If the database or schema doesn't exist, the table isn't created, and the statement returns an error. You can't create tables or views in the system databases template0, template1, padb_harvest , or sys:internal.

If a schema name is given, the new table is created in that schema (assuming the creator has access to the schema). The table name must be a unique name for that schema. If no schema is specified, the table is created by using the current database schema. If you are creating a temporary table, you can't specify a schema name, because temporary tables exist in a special schema.

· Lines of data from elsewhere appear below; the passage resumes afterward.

(** C6, as the source has it.  In [processShovelRequest], once [Receive] has
    returned, with an error or without, the job need not wait for its
    timeout: under a schedule that lets the goroutines run it logs the
    error, waits the grace period and returns the value of
    [processedCount], at least what had been counted so far, with a nil
    error; whatever the schedule, the error it returns after the start-up
    checks is nil.  In [processMessages] an error of [Receive] other than
    [context.Canceled] is returned, wrapped, with the count, and
    [context.Canceled] is not returned. *)
Theorem receive_failure_outcome :
  (forall (j : Job) (s : State) (err : error),
      0 <= maxMessages j -> reachable j s ->
      recv s = RReturned err -> main s = MSelect ->
      exists sched,
        let s' := run j sched s in
        returned s' = Some (processedCount s', None)
        /\ processedCount s <= processedCount s'
        /\ now s' = now s + drainGrace
        /\ (forall e, err = Some e -> ELogReceiveError e ∈ events s'))
  /\ (forall (env : Env) (req : ShovelRequest) (n : Z) (e : string),
        result (processShovelRequest env req) = Some (n, Some e) ->
        n = 0 /\ (effects (processShovelRequest env req) = []
                  \/ effects (processShovelRequest env req) = [EClose]))
  /\ (forall (env : Main.Env) (req : ShovelRequest) (e : string),
        Main.newClient env (Main.extractProjectID (SourceSubscription req))
          = None ->
        Main.topicExists env (Main.extractResourceName (TargetTopic req))
          = (true, None) ->
        (Main.receiveErr env = Main.ReceiveFailed e ->
         Main.processMessages env req
         = (Main.finalCount env,
            Some ("error during message processing: " +:+ e)))
        /\ (Main.receiveErr env = Main.ReceiveCanceled ->
            Main.processMessages env req = (Main.finalCount env, None))).
Proof.
  split; [|split].
  - intros j s err Hj Hreach Hr Hm.
    set (s1 := run j [ARecv; AMainDone; AMain; ATick drainGrace; AMain] s).
    destruct (run_to_wakeup j s err Hr Hm) as (Hm1 & Hnow1 & Hp1 & Hlog1).
    fold s1 in Hm1, Hnow1, Hp1, Hlog1.
    assert (HI1 : Inv j s1)
      by (apply reachable_Inv; [assumption | apply reachable_run; assumption]).
    destruct (holder_releases j s1 HI1) as (rel & Hmx2 & Hm2 & _ & Hnow2);
      [rewrite Hm1; reflexivity|].
    set (s2 := run j rel s1) in *.
    destruct (run_final_read j s2) as (Hret & Hp3 & Hnow3);
      [rewrite Hm2; exact Hm1 | exact Hmx2 |].
    exists ([ARecv; AMainDone; AMain; ATick drainGrace; AMain] ++ rel
            ++ [AMain; AMain; AMain; AMain; AMain]).
    cbv zeta. rewrite !run_app. fold s1. fold s2.
    set (s3 := run j [AMain; AMain; AMain; AMain; AMain] s2) in *.
    split; [rewrite Hp3; exact Hret|].
    split; [|split].
    + rewrite Hp3, <- Hp1. apply run_monotone.
    + rewrite Hnow3, Hnow2, Hnow1. reflexivity.
    + intros e He. specialize (Hlog1 e He).
      unfold s3, s2. rewrite <- run_app.
      destruct (run_events_grow j (rel ++ [AMain; AMain; AMain; AMain; AMain])
                  s1) as [l ->].
      apply elem_of_app. left. exact Hlog1.
  - intros env req n e. unfold processShovelRequest.
    destruct (newClient env _) as [e0|]; simpl.
    { intros [= <- _]. auto. }
    destruct (topicExists env _) as [[] [e1|]]; simpl;
      try (intros [= <- _]; auto).
    intros Hret. apply returned_error_nil in Hret. discriminate Hret.
  - intros env req e Hc Ht. unfold Main.processMessages.
    rewrite Hc, Ht. split; intros ->; reflexivity.
Qed.

(** ** Start-up checks *)


(** ** Timeouts *)

Lemma step_forward (j : Job) (a : Action) (s s' : State) :
  step j a s = Some s' ->
  (mrank (main s) <= mrank (main s'))%nat
  /\ (rrank (recv s) <= rrank (recv s'))%nat.
Proof.
  intros Hstep. destruct a as [|t ok|err| | | | |d].
  2: { unfold step in Hstep.
       destruct (handlers s !! t) as [pc|] eqn:Hpc; [|discriminate].
       destruct pc; invert_step Hstep; simpl; lia. }
  all: invert_step Hstep; simpl;
    repeat match goal with H : _ = _ |- _ => rewrite H end; simpl; lia.
Qed.
(** X29: every SHA-256 digest is rendered as 64 lower-case hexadecimal
    digits, so the correlation hash of a request is always exactly 16
    such digits and the key under which the sanitizer caches a token is
    always exactly 8, whatever the request or the value. *)
Theorem hashes_have_fixed_shape (request : json) (value : string) :
  (String.length (Sha.sha256_hexdigest value) = 64%nat
   /\ Hex.is_hex (Sha.sha256_hexdigest value) = true)
  /\ (String.length (Audit.generate_request_hash request) = 16%nat
      /\ Hex.is_hex (Audit.generate_request_hash request) = true)
  /\ (String.length (Sanitizer.fingerprint value) = 8%nat
      /\ Hex.is_hex (Sanitizer.fingerprint value) = true).
Proof.
  assert (H64 : forall t, String.length (Sha.sha256_hexdigest t) = 64%nat
                          /\ Hex.is_hex (Sha.sha256_hexdigest t) = true).
  { intros t. unfold Sha.sha256_hexdigest.
    destruct (hex_shape (Sha.digest (Sha.encode t))) as [Hl Hh].
    rewrite length_digest in Hl. split; [exact Hl | exact Hh]. }
  split; [apply H64 |]. split.
  - unfold Audit.generate_request_hash, Audit.hash16.
    destruct (H64 (dumps_sorted request)) as [Hl Hh].
    rewrite length_take_exact, Hl. split; [reflexivity | apply is_hex_take, Hh].
  - unfold Sanitizer.fingerprint.
    destruct (H64 value) as [Hl Hh].
    rewrite length_take_exact, Hl. split; [reflexivity | apply is_hex_take, Hh].
Qed.
(* ===== verification/_CoqProject ===== *)
-Q . S2P
Prelude.v
JsObject.v
NumberString.v
Sha256.v
Utf8.v
Hasher.v
Json.v
Validator.v
Uri.v
Form.v
Store.v
Express.v
Server.v
Session.v
(* ===== verification/Utf8.v ===== *)
(** * UTF-8, as Node.js encodes a JavaScript string

    Two places of src/src/index.js turn a UTF-16 string into UTF-8 bytes:
    [crypto.createHmac(.., salt).update(password)] (line 95) encodes the key
    and the message as [Buffer.from(s, 'utf8')] does, and
    [encodeURIComponent] (lines 117, 122, 141, 157) percent-encodes the
    UTF-8 bytes of each code point.  A surrogate pair is one code point; the
    two differ on a lone surrogate, which Node replaces by U+FFFD and
    [encodeURIComponent] rejects.  [writeFileSync] (line 33) encodes the
    database text the same way, and [JSON.parse(readFileSync(..))] (lines
    21-22) decodes the bytes with the WHATWG UTF-8 decoder ([decode]);
    decoding inverts encoding on well-formed strings of code units
    ([utf8_decode_encode]) and always yields code units
    ([utf8_decode_units]). *)

From stdpp Require Import base list.
From Stdlib Require Import ZArith.
From S2P Require Import Prelude.

Module Utf8.

(** UTF-8 bytes of a code point. *)
Definition utf8_code_point (cp : Z) : list Z :=
  if decide (cp < 0x80) then [cp]
  else if decide (cp < 0x800) then
    [Z.lor 0xC0 (Z.shiftr cp 6); Z.lor 0x80 (Z.land cp 63)]
  else if decide (cp < 0x10000) then
    [Z.lor 0xE0 (Z.shiftr cp 12); Z.lor 0x80 (Z.land (Z.shiftr cp 6) 63);
     Z.lor 0x80 (Z.land cp 63)]
  else
    [Z.lor 0xF0 (Z.shiftr cp 18); Z.lor 0x80 (Z.land (Z.shiftr cp 12) 63);
     Z.lor 0x80 (Z.land (Z.shiftr cp 6) 63); Z.lor 0x80 (Z.land cp 63)].

Definition is_high_surrogate (c : Z) : bool := bool_decide (0xD800 <= c < 0xDC00).
Definition is_low_surrogate (c : Z) : bool := bool_decide (0xDC00 <= c < 0xE000).

(** The code point of a surrogate pair. *)
Definition pair_code_point (hi lo : Z) : Z := 0x10000 + Z.shiftl (hi - 0xD800) 10 + (lo - 0xDC00).

(** The replacement character U+FFFD. *)
Definition replacement : list Z := utf8_code_point 0xFFFD.

(** [Buffer.from(s, 'utf8')]: a surrogate pair is one code point; a lone
    surrogate becomes U+FFFD. *)
Fixpoint utf8_encode (s : jsstr) : list Z :=
  match s with
  | [] => []
  | c :: r =>
      if is_high_surrogate c then
        match r with
        | d :: r' =>
            if is_low_surrogate d then
              utf8_code_point (pair_code_point c d) ++ utf8_encode r'
            else replacement ++ utf8_encode r
        | [] => replacement
        end
      else if is_low_surrogate c then replacement ++ utf8_encode r
      else utf8_code_point c ++ utf8_encode r
  end.

(** [buf.toString('utf8')] (what [fs.readFileSync] followed by
    [JSON.parse] does to the bytes of the file): the UTF-8 decoder of the
    WHATWG Encoding standard.  Its state is the code point read so far, the
    number of continuation bytes needed and seen, and the bounds the next
    byte must lie in; an invalid byte yields U+FFFD and is read again from
    the initial state. *)
Record dstate := DState { acc : Z; needed : Z; seen : Z; lower : Z; upper : Z }.

Definition dinit : dstate := DState 0 0 0 0x80 0xBF.

(** What a byte does in the initial state. *)
Inductive lead := LAscii | LNeed (st : dstate) | LError.

Definition lead_byte (b : Z) : lead :=
  if decide (b <= 0x7F) then LAscii
  else if decide (0xC2 <= b <= 0xDF) then LNeed (DState (Z.land b 0x1F) 1 0 0x80 0xBF)
  else if decide (0xE0 <= b <= 0xEF) then
    LNeed (DState (Z.land b 0xF) 2 0 (if decide (b = 0xE0) then 0xA0 else 0x80)
                  (if decide (b = 0xED) then 0x9F else 0xBF))
  else if decide (0xF0 <= b <= 0xF4) then
    LNeed (DState (Z.land b 0x7) 3 0 (if decide (b = 0xF0) then 0x90 else 0x80)
                  (if decide (b = 0xF4) then 0x8F else 0xBF))
  else LError.

Fixpoint decode (st : dstate) (bs : list Z) : list Z :=
  match bs with
  | [] => if decide (needed st = 0) then [] else [0xFFFD]
  | b :: r =>
      let from_start :=
        match lead_byte b with
        | LAscii => b :: decode dinit r
        | LNeed st' => decode st' r
        | LError => 0xFFFD :: decode dinit r
        end in
      if decide (needed st = 0) then from_start
      else if decide (lower st <= b <= upper st) then
        let a := Z.lor (Z.shiftl (acc st) 6) (Z.land b 0x3F) in
        if decide (seen st + 1 = needed st) then a :: decode dinit r
        else decode (DState a (needed st) (seen st + 1) 0x80 0xBF) r
      else 0xFFFD :: from_start
  end.
(* ===== verification/Express.v ===== *)
(** * The Express response object, as a state-and-exception monad

    A handler of src/src/index.js runs to completion on one request: it
    reads and writes the store, sets [req.session.name], and answers through
    [res].  [res.status(c)] sets the status code; [res.send(body)] and
    [res.redirect(url)] send the response, and either one throws
    [ERR_HTTP_HEADERS_SENT] once a response has been sent (both set a
    header first).  [res.redirect(url)] always answers 302.  An exception
    that leaves a handler is caught by Express's router and passed to its
    default error handler (finalhandler), which answers 500 when nothing
    was sent yet.  When a response was already sent, finalhandler calls
    [req.socket.destroy()] at once; but express-session (line 59) has
    replaced [res.end] and holds the end of that response back until
    MemoryStore's save or touch callback, which MemoryStore defers with
    [setImmediate], and Node corks the socket until the next tick: the
    socket is destroyed before the response leaves, and the client gets
    no answer.  The store and the session keep the effects of the handler
    (MemoryStore stores the session synchronously in [res.end]).

    [M A] threads the state of one request, [St], and returns a value or an
    exception; [run] is Express's dispatch with its error handler, and its
    [st_sent] is the answer the client receives, [None] for none. *)

From stdpp Require Import base gmap list.
From Stdlib Require Import ZArith.
From S2P Require Import Prelude JsObject Store.
Import JsObject Store.

Module Express.

(** A response as the client receives it. *)
Inductive response :=
  | Send (status : Z) (body : jsstr)
  | Redirect (status : Z) (url : jsstr)
  | InternalError.

(** The session of the requesting client: the only property the program
    reads or writes is [name]. *)
Record session := Session { sess_name : jsval }.

Definition empty_session : session := Session VUndef.

(** The state of one request: the store, the client's session,
    [res.statusCode], and the response sent so far. *)
Record St := MkSt {
  st_store : store;
  st_sess : session;
  st_status : Z;
  st_sent : option response
}.

Definition start (s : store) (sess : session) : St := MkSt s sess 200 None.

Definition M (A : Type) : Type := St -> (exn + A) * St.

#[export] Instance M_ret : MRet M := fun A a st => (inr a, st).
#[export] Instance M_bind : MBind M := fun A B f m st =>
  match m st with
  | (inl e, st') => (inl e, st')
  | (inr a, st') => f a st'
  end.

Definition throw {A} (e : exn) : M A := fun st => (inl e, st).

(** A computation of [exn + A] that does not touch the state. *)
Definition lift {A} (r : exn + A) : M A := fun st => (r, st).

Definition modify (f : St -> St) : M unit := fun st => (inr tt, f st).
Definition gets {A} (f : St -> A) : M A := fun st => (inr (f st), st).

Definition set_store (s : store) (st : St) : St :=
  MkSt s (st_sess st) (st_status st) (st_sent st).
Definition set_sess (sess : session) (st : St) : St :=
  MkSt (st_store st) sess (st_status st) (st_sent st).
Definition set_status (c : Z) (st : St) : St :=
  MkSt (st_store st) (st_sess st) c (st_sent st).
Definition set_sent (r : response) (st : St) : St :=
  MkSt (st_store st) (st_sess st) (st_status st) (Some r).

(** [res.status(code)]. *)
Definition status (code : Z) : M unit := modify (set_status code).

(** [res.send(body)]. *)
Definition send (body : jsstr) : M unit := fun st =>
  match st_sent st with
  | Some _ => (inl HeadersSent, st)
  | None => (inr tt, set_sent (Send (st_status st) body) st)
  end.

(** [res.redirect(url)]. *)
Definition redirect (url : jsstr) : M unit := fun st =>
  match st_sent st with
  | Some _ => (inl HeadersSent, st)
  | None => (inr tt, set_sent (Redirect 302 url) (set_status 302 st))
  end.

(** The store operations of [Store], inside a handler. *)
Definition getUserM (username : jsval) : M user_ref :=
  gets (fun st => getUser (st_store st) username).

Definition saveUserM (u : User) : M bool := fun st =>
  let '(b, s') := saveUser u (st_store st) in (inr b, set_store s' st).

(** [db[k]] read directly by a handler, as a truthiness test. *)
Definition db_truthy (k : jsstr) : M bool :=
  gets (fun st => slot_truthy (get (db (st_store st)) k)).

(** [req.session.name = v]. *)
Definition set_session_name (v : jsval) : M unit := modify (set_sess (Session v)).

(** [req.socket.destroy()]: the response written so far never reaches
    the client. *)
Definition drop_response (st : St) : St :=
  MkSt (st_store st) (st_sess st) (st_status st) None.

(** Express's dispatch of one handler with finalhandler, under
    express-session: a handler that returns has its answer delivered; one
    that throws before answering gets the 500; one that throws after
    answering loses its connection. *)
Definition run (h : M unit) (st : St) : St :=
  match h st with
  | (inr _, st') => st'
  | (inl _, st') =>
      match st_sent st' with
      | None => set_sent InternalError st'
      | Some _ => drop_response st'
      end
  end.

(** ** Lemmas: the monad laws and the effects, for rewriting *)

Lemma bind_ret_l {A B} (a : A) (f : A -> M B) st : (mbind f (mret a)) st = f a st.
Proof. done. Qed.

Lemma bind_assoc {A B C} (m : M A) (f : A -> M B) (g : B -> M C) st :
  mbind g (mbind f m) st = mbind (fun a => mbind g (f a)) m st.
Proof. unfold mbind, M_bind. by destruct (m st) as [[e|a] st']. Qed.

Lemma bind_step {A B} (m : M A) (f : A -> M B) st a st' :
  m st = (inr a, st') -> mbind f m st = f a st'.
Proof. unfold mbind, M_bind. by intros ->. Qed.

Lemma bind_throw {A B} (m : M A) (f : A -> M B) st e st' :
  m st = (inl e, st') -> mbind f m st = (inl e, st').
Proof. unfold mbind, M_bind. by intros ->. Qed.

Lemma redirect_fresh url st :
  st_sent st = None -> redirect url st = (inr tt, set_sent (Redirect 302 url) (set_status 302 st)).
Proof. unfold redirect. by intros ->. Qed.

Lemma redirect_sent url st r :
  st_sent st = Some r -> redirect url st = (inl HeadersSent, st).
Proof. unfold redirect. by intros ->. Qed.

Lemma send_fresh body st :
  st_sent st = None -> send body st = (inr tt, set_sent (Send (st_status st) body) st).
Proof. unfold send. by intros ->. Qed.

Lemma send_sent body st r :
  st_sent st = Some r -> send body st = (inl HeadersSent, st).
Proof. unfold send. by intros ->. Qed.

Lemma run_ok h st st' : h st = (inr tt, st') -> run h st = st'.
Proof. unfold run. by intros ->. Qed.

Lemma run_throw_sent h st e st' r :
  h st = (inl e, st') -> st_sent st' = Some r -> run h st = drop_response st'.
Proof. unfold run. by intros -> ->. Qed.

Lemma run_throw_unsent h st e st' :
  h st = (inl e, st') -> st_sent st' = None -> run h st = set_sent InternalError st'.
Proof. unfold run. by intros -> ->. Qed.

End Express.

Multiple temporary tables with the same name can exist at the same time in the same database if they are created in separate sessions because the tables are assigned to different schemas. For more information about valid names, see Names and identifiers.

column_name

Name of a column to be created in the new table. The maximum length for the column name is 127 bytes; longer names are truncated to 127 bytes. You can use UTF-8 multibyte characters up to a maximum of four bytes. The maximum number of columns you can define in a single table is 1,600. For more information about valid names, see Names and identifiers.

Note

If you are creating a "wide table," take care that your list of columns doesn't exceed row-width boundaries for intermediate results during loads and query processing. For more information, see Usage notes.

data_type

Data type of the column being created. For CHAR and VARCHAR columns, you can use the MAX keyword instead of declaring a maximum length. MAX sets the maximum length to 4,096 bytes for CHAR or 65535 bytes for VARCHAR. The maximum size of a GEOMETRY object is 1,048,447 bytes.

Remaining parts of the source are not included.